US Agriculture Secretary Tom Vilsack says he is ‘disappointed’ with AMLO’s GMO corn decree

US Agriculture Secretary Tom Vilsack (Photo: POLITICO)

US Agriculture Secretary Tom Vilsack rebuffed a concession by Mexico in a simmering trade dispute over a planned ban on genetically modified US corn.

Vilsack is “disappointed” by Mexican President Andres Manuel Lopez Obrador’s decree that would scale back the planned ban by scrapping a deadline to halt imports of GMO corn for livestock feed, according to a statement Tuesday. The Mexican president known as AMLO is still pressing forward with a prohibition on GMO corn for human consumption.

The Mexican government’s efforts to block imports of US GMO corn have become one of the biggest trade irritants between Mexico and its northern neighbor. Mexico is the US’s second-largest export market and the issue has mobilized President Joe Biden’s administration, as well as elected representatives in key corn-growing states including Iowa Senators Chuck Grassley and Joni Ernst.

Biden administration officials and US corn growers have asserted that restrictions on genetically modified corn aren’t backed up by scientific evidence and would violate the USMCA trade accord.

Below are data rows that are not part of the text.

(* ===== verification/Typing.v ===== *)
(** * Typing: payloads stay well typed

    A record's fields are values of no fixed type, merged field by field from
    concurrent writes.  Deserialising reads each field on its own, so mixing the
    fields of well-typed records of a kind gives a well-typed record, and
    nothing a device wrote drops out of its lists. *)

From Stdlib Require Import ZArith Lia String.
From S2P Require Import Prelude Text Record Merge Extern Crypto Log Keyring Validate Vault Crud VaultInv CrudFacts VaultProps.

#[local] Open Scope string_scope.
#[local] Open Scope list_scope.
#[local] Open Scope Z_scope.

(** The kind each payload type is stored under. *)
Class Kinded (T : Type) `{Payload T} := kind_of : Kind.
Arguments kind_of _ {_ _}.
#[export] Instance Host_kind : Kinded Host := Kind.Host.
#[export] Instance Snippet_kind : Kinded Snippet := Kind.Snippet.
#[export] Instance PortForward_kind : Kinded PortForward := Kind.PortForward.
#[export] Instance KeyMeta_kind : Kinded KeyMeta := Kind.KeyMeta.
#[export] Instance PrivateKey_kind : Kinded PrivateKey := Kind.PrivateKey.
#[export] Instance ShareName_kind : Kinded ShareName := Kind.ShareName.

(** The payload parses as the type of the kind; a bare tombstone has none. *)
Definition well_typed (r : Rec) : bool :=
  match rec_kind r with
  | Kind.Tombstone => bool_decide (rec_fields r = ∅)
  | Kind.Host => bool_decide (is_Some (payload (T := Host) r))
  | Kind.Snippet => bool_decide (is_Some (payload (T := Snippet) r))
  | Kind.PortForward => bool_decide (is_Some (payload (T := PortForward) r))
  | Kind.KeyMeta => bool_decide (is_Some (payload (T := KeyMeta) r))
  | Kind.PrivateKey => bool_decide (is_Some (payload (T := PrivateKey) r))
  | Kind.ShareName => bool_decide (is_Some (payload (T := ShareName) r))
  end.

(** Well typed, and of the one kind its id was made with unless a tombstone. *)
Definition sound (κ : Uuid → Kind) (r : Rec) : Prop :=
  well_typed r = true ∧ (rec_kind r = Kind.Tombstone ∨ rec_kind r = κ (rec_id r)).

(** Fields read on their own: values taken from either of two readable maps can
    be read together. *)
Class FieldWise (T : Type) `{Payload T} : Prop :=
  de_fields_mix (f g h : string → option Value) :
    is_Some (de_fields (T := T) f) → is_Some (de_fields (T := T) g) →
    (∀ k, h k = f k ∨ h k = g k) → is_Some (de_fields (T := T) h).

Lemma bind_is_Some {A B : Type} (o : option A) (k : A → option B) :
  is_Some (o ≫= k) ↔ ∃ a, o = Some a ∧ is_Some (k a).
Proof. destruct o; simpl; [naive_solver | split; [by intros [] | by intros (? & ? & _)]]. Qed.

(** Each field in turn: the reader succeeds on whichever map it came from. *)
Ltac field_wise :=
  intros f g h Hf Hg Hk; unfold de_fields in *; simpl in *;
  repeat match goal with
  | |- is_Some (Some _) => eauto
  | Hf : is_Some (?rd (f ?k) ≫= _), Hg : is_Some (?rd (g ?k) ≫= _) |- is_Some (?rd (h ?k) ≫= _) =>
      apply bind_is_Some in Hf as (? & ? & Hf); apply bind_is_Some in Hg as (? & ? & Hg);
      let E := fresh in destruct (Hk k) as [E|E]; rewrite E; apply bind_is_Some; eexists; (split; [eassumption|])
  end.
#[export] Instance Host_field_wise : FieldWise Host.
Proof. field_wise. Qed.
#[export] Instance Snippet_field_wise : FieldWise Snippet.
Proof. field_wise. Qed.
#[export] Instance PortForward_field_wise : FieldWise PortForward.
Proof. field_wise. Qed.
#[export] Instance KeyMeta_field_wise : FieldWise KeyMeta.
Proof. field_wise. Qed.
#[export] Instance PrivateKey_field_wise : FieldWise PrivateKey.
Proof. field_wise. Qed.
#[export] Instance ShareName_field_wise : FieldWise ShareName.
Proof. field_wise. Qed.

Lemma payload_get {T : Type} `{PayloadLaws T} (r : Rec) :
  payload (T := T) r = de_fields (λ k, value <$> rec_fields r !! k).
Proof. unfold payload, from_value. apply de_fields_ext. intros k. apply obj_get_fields. Qed.

Lemma payload_merge {T : Type} `{!Payload T, !PayloadLaws T, !FieldWise T} (a b : Rec) :
  is_Some (payload (T := T) a) → is_Some (payload (T := T) b) → is_Some (payload (T := T) (merge a b)).
Proof.
  rewrite !payload_get. intros Ha Hb. apply (de_fields_mix _ _ _ Ha Hb). intros k.
  rewrite merge_eq. simpl. rewrite lookup_merge_fields.
  destruct (rec_fields a !! k) as [fa|], (rec_fields b !! k) as [fb|]; simpl; auto.
  unfold pick_field. destruct (pick_either field_clock fa fb) as [->| ->]; auto.
Qed.

(** A tombstone adds no fields. *)
Lemma payload_merge_bare_l {T : Type} `{!Payload T, !PayloadLaws T} (a b : Rec) :
  rec_fields a = ∅ → payload (T := T) (merge a b) = payload b.
Proof.
  intros Ha. apply payload_values. intros k. rewrite merge_eq. simpl.
  rewrite lookup_merge_fields, Ha, lookup_empty. by destruct (rec_fields b !! k).
Qed.
Lemma payload_merge_bare_r {T : Type} `{!Payload T, !PayloadLaws T} (a b : Rec) :
  rec_fields b = ∅ → payload (T := T) (merge a b) = payload a.
Proof.
  intros Hb. apply payload_values. intros k. rewrite merge_eq. simpl.
  rewrite lookup_merge_fields, Hb, lookup_empty. by destruct (rec_fields a !! k).
Qed.

Lemma merge_kind a b : rec_kind (merge a b) = ord_max (rec_kind a) (rec_kind b).
Proof. by rewrite merge_eq. Qed.
Lemma max_tombstone_l k : ord_max Kind.Tombstone k = k.
Proof. by destruct k. Qed.
Lemma max_tombstone_r k : ord_max k Kind.Tombstone = k.
Proof. by destruct k. Qed.

Lemma sound_merge κ a b : rec_id a = rec_id b → sound κ a → sound κ b → sound κ (merge a b).
Proof.
  intros Hid [Ha Ka] [Hb Kb]. unfold sound. rewrite merge_kind.
  replace (rec_id (merge a b)) with (rec_id a) by by rewrite merge_eq. unfold well_typed in *. rewrite merge_kind.
  rewrite <- Hid in Kb.
  destruct (decide (rec_kind a = Kind.Tombstone)) as [Ta|Ta];
    destruct (decide (rec_kind b = Kind.Tombstone)) as [Tb|Tb].
  - rewrite Ta, Tb in *. rewrite max_tombstone_l. apply bool_decide_eq_true_1 in Ha, Hb.
    split; [|by left]. apply bool_decide_eq_true_2. rewrite merge_eq. simpl. by rewrite Ha, Hb.
  - rewrite Ta in *. rewrite max_tombstone_l. split; [|by destruct Kb; [|right]].
    apply bool_decide_eq_true_1 in Ha. revert Hb. destruct (rec_kind b); try done; by rewrite payload_merge_bare_l.
  - rewrite Tb in *. rewrite max_tombstone_r. split; [|by destruct Ka; [|right]].
    apply bool_decide_eq_true_1 in Hb. revert Ha. destruct (rec_kind a); try done; by rewrite payload_merge_bare_r.
  - destruct Ka as [|Ka]; [done|]. destruct Kb as [|Kb]; [done|].
    assert (E : rec_kind b = rec_kind a) by congruence. rewrite E in *. rewrite ord_max_idem.
    split; [|by right]. destruct (rec_kind a); try done; apply bool_decide_eq_true_2;
      apply bool_decide_eq_true_1 in Ha, Hb; by apply payload_merge.
Qed.

Lemma sound_merge_step κ s r : (∀ id x, s !! id = Some x → rec_id x = id ∧ sound κ x) → sound κ r →
  ∀ id x, merge_step s r !! id = Some x → rec_id x = id ∧ sound κ x.
Proof.
  intros Hs Hr id x. rewrite lookup_merge_step. case_decide as E; [|apply Hs]. intros [= <-].
  destruct (s !! id) as [cur|] eqn:Ec; [|done]. destruct (Hs _ _ Ec) as [Hid Hc]. split.
  - by rewrite merge_eq.
  - apply sound_merge; [congruence | done..].
Qed.

Lemma sound_merge_all κ recs : Forall (sound κ) recs →
  ∀ id x, merge_all recs !! id = Some x → rec_id x = id ∧ sound κ x.
Proof.
  induction recs as [|r recs IH] using rev_ind; intros Hall; [by rewrite merge_all_nil|].
  apply Forall_app in Hall as [Hrecs Hr]. rewrite Forall_singleton in Hr. rewrite merge_all_snoc.
  apply sound_merge_step; [exact (IH Hrecs) | exact Hr].
Qed.

(* ------------------------------------------------------------------ *)
(** ** What a device writes *)

Class KindedLaws (T : Type) `{Kinded T} : Prop := {
  well_typed_kind (r : Rec) : rec_kind r = kind_of T → well_typed r = true ↔ is_Some (payload (T := T) r);
  kind_not_tombstone : kind_of T ≠ Kind.Tombstone
}.
Ltac kinded_laws := split; [intros r E; unfold well_typed; rewrite E; apply bool_decide_eq_true | done].
#[export] Instance Host_kind_laws : KindedLaws Host.
Proof. kinded_laws. Qed.
#[export] Instance Snippet_kind_laws : KindedLaws Snippet.
Proof. kinded_laws. Qed.
#[export] Instance PortForward_kind_laws : KindedLaws PortForward.
Proof. kinded_laws. Qed.
#[export] Instance KeyMeta_kind_laws : KindedLaws KeyMeta.
Proof. kinded_laws. Qed.
#[export] Instance PrivateKey_kind_laws : KindedLaws PrivateKey.
Proof. kinded_laws. Qed.
#[export] Instance ShareName_kind_laws : KindedLaws ShareName.
Proof. kinded_laws. Qed.

Section written.
Context {T : Type} `{KindedLaws T} `{!PayloadLaws T} (κ : Uuid → Kind).

Lemma fields_payload (p : T) (r : Rec) : payload_wf p →
  (∀ k, value <$> rec_fields r !! k = obj_get k (to_object p)) → rec_kind r = kind_of T → well_typed r = true.
Proof. intros Hp Hf Hk. apply (well_typed_kind (T := T)); [done|]. exists p. by apply payload_of_fields. Qed.

Lemma sound_new (p : T) share draw m : payload_wf p → κ (dr_record_id draw) = kind_of T →
  sound κ (new_record (kind_of T) p share draw m).
Proof.
  intros Hp Hk. split; [|by right]. eapply fields_payload; [exact Hp | | done].
  intros k. simpl. rewrite lookup_fields_from_payload. by destruct (obj_get k _).
Qed.

Lemma sound_edited (p : T) old draw m : payload_wf p → rec_kind old = kind_of T → sound κ old →
  sound κ (edited_record (kind_of T) p old draw m).
Proof.
  intros Hp Hk [_ [Ht|Ho]]; [exfalso; apply (kind_not_tombstone (T := T)); congruence|].
  split; [|right; simpl; congruence]. eapply fields_payload; [exact Hp | | done].
  intros k. simpl. rewrite lookup_edit_fields, lookup_fields_from_payload.
  destruct (obj_get k _) as [v|]; simpl; [|done]. destruct (rec_fields old !! k); [|done]. by case_decide.
Qed.
End written.

Lemma sound_tombstone κ old draw m : sound κ (tombstone old draw m).
Proof. split; [by apply bool_decide_eq_true_2 | by left]. Qed.

(** C24: payloads stay well typed.  Call a record sound when its fields parse as
    the payload type of its kind (a bare tombstone having none) and its id is
    used for one kind.  What a device writes when it adds, edits or removes is
    sound; merging any sound records, in any number and order, gives sound
    records; and so a vault lists every live record it holds: none is dropped
    because the fields of concurrent writes do not fit together. *)
Theorem payloads_stay_well_typed (κ : Uuid → Kind) (T : Type)
    `{!Payload T, !Kinded T, !KindedLaws T, !PayloadLaws T} `{HashOrderLaws} :
  (∀ (p : T) share draw m, payload_wf p → κ (dr_record_id draw) = kind_of T →
     sound κ (new_record (kind_of T) p share draw m)) ∧
  (∀ (p : T) old draw m, payload_wf p → rec_kind old = kind_of T → sound κ old →
     sound κ (edited_record (kind_of T) p old draw m)) ∧
  (∀ old draw m, sound κ (tombstone old draw m)) ∧
  (∀ recs id r, Forall (sound κ) recs → merge_all recs !! id = Some r → sound κ r) ∧
  (∀ recs v id r, Forall (sound κ) recs → v_state v = merge_all recs →
     v_state v !! id = Some r → live r = true → rec_kind r = kind_of T →
     ∃ p, payload r = Some p ∧ (id, p) ∈ list_of T v (kind_of T)).
Proof.
  split_and!.
  - apply sound_new.
  - apply sound_edited.
  - apply sound_tombstone.
  - intros recs id r Hr Hm. by eapply sound_merge_all.
  - intros recs v id r Hr Hv Hm Hl Hk. rewrite Hv in Hm.
    destruct (sound_merge_all κ recs Hr id r Hm) as [_ [Hw _]].
    apply (well_typed_kind (T := T)) in Hw as [p Hp]; [|done]. exists p. split; [done|].
    apply list_of_elem; [|exists r; rewrite Hv; by split_and!].
    intros i x. rewrite Hv. intros Hx. by apply (sound_merge_all κ recs Hr i x).
Qed.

Vilsack said in his statement that the administration is “carefully reviewing the details of the new decree” and intends “to ensure our science-based, rules-based commitment remains firm.”

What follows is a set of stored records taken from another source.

(* ===== verification/BackupSamples.v ===== *)
(** * BackupSamples: a vault with one host restored into an empty one *)

From Stdlib Require Import ZArith Lia String.
From S2P Require Import Prelude Text Record Merge Extern Crypto Log Keyring Validate Vault Crud Lifecycle VaultInv CrudFacts VaultProps Typing Backup VaultSamples.
Import Toy SampleVault.

#[local] Open Scope string_scope.
#[local] Open Scope list_scope.
#[local] Open Scope Z_scope.

Module SampleBackup.
Definition draws (k : nat) : Draw := mkDraw (b16 (100 + Z.of_nat k)) (b16 (150 + Z.of_nat k)) (b24 (Z.of_nat k)) 0.
Definition restored1 : World * res VaultError (Z * Z) := import_json (export_json world1.2) draws world0.
End SampleBackup.
Import SampleBackup.

Lemma restored1_run : import_json (export_json world1.2) draws world0 = (restored1.1, restored1.2).
Proof. unfold restored1. apply surjective_pairing. Qed.

Lemma world1_exportable : all_exportable world1.2.
Proof. split_and!; split; vm_compute; repeat constructor; by intros ?%not_elem_of_nil. Qed.

Lemma import_restores_export_witness :
  restored1.2 = Ok (1, 0) ∧ payloads Host restored1.1.2 ≡ₚ payloads Host world0.2 ++ news Host world1.2 world0.2.
Proof.
  destruct (import_restores_export world1.2 draws world0 restored1.1 restored1.2) as (Hr & _ & Hp & _).
  - apply session0.
  - exact world1_exportable.
  - intros i j Hi Hj _. vm_compute in Hi, Hj. lia.
  - intros k _. vm_compute. reflexivity.
  - exact restored1_run.
  - log_small.
  - split; [rewrite Hr; vm_compute; reflexivity | exact Hp].
Defined.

The National Corn Growers Association, a US trade group, blasted the new decree. The Biden administration “has been more than patient with Mexico” and tolerating import restrictions on US corn “makes USMCA a dead letter,” NCGA President Tom Haag said in a statement.

Mexico would eliminate a deadline to ban GMO corn for animals and manufactured products, the economy ministry said in a statement Monday. Instead, the phase-out will depend on supply and establishing working groups with domestic and foreign businesses for an orderly transition.

But Mexico will still prohibit the importation of GMO corn for flour and tortillas, as well as glyphosate, a commonly used pesticide.

The change provides some relief to US farmers, given that most corn exports to Mexico are of the yellow variety that’s primarily used as livestock feed. White corn, used for tortillas and other dishes, is a smaller portion of US exports to Mexico.

The NCGA has pushed for an arbitration panel under the US-Mexico-Canada trade agreement to settle the dispute, saying Mexico’s plans violate the deal. Last month, the group signaled there was no room for compromise, saying a ban would “deliver a blow to American farmers and exacerbate current food insecurity in Mexico.”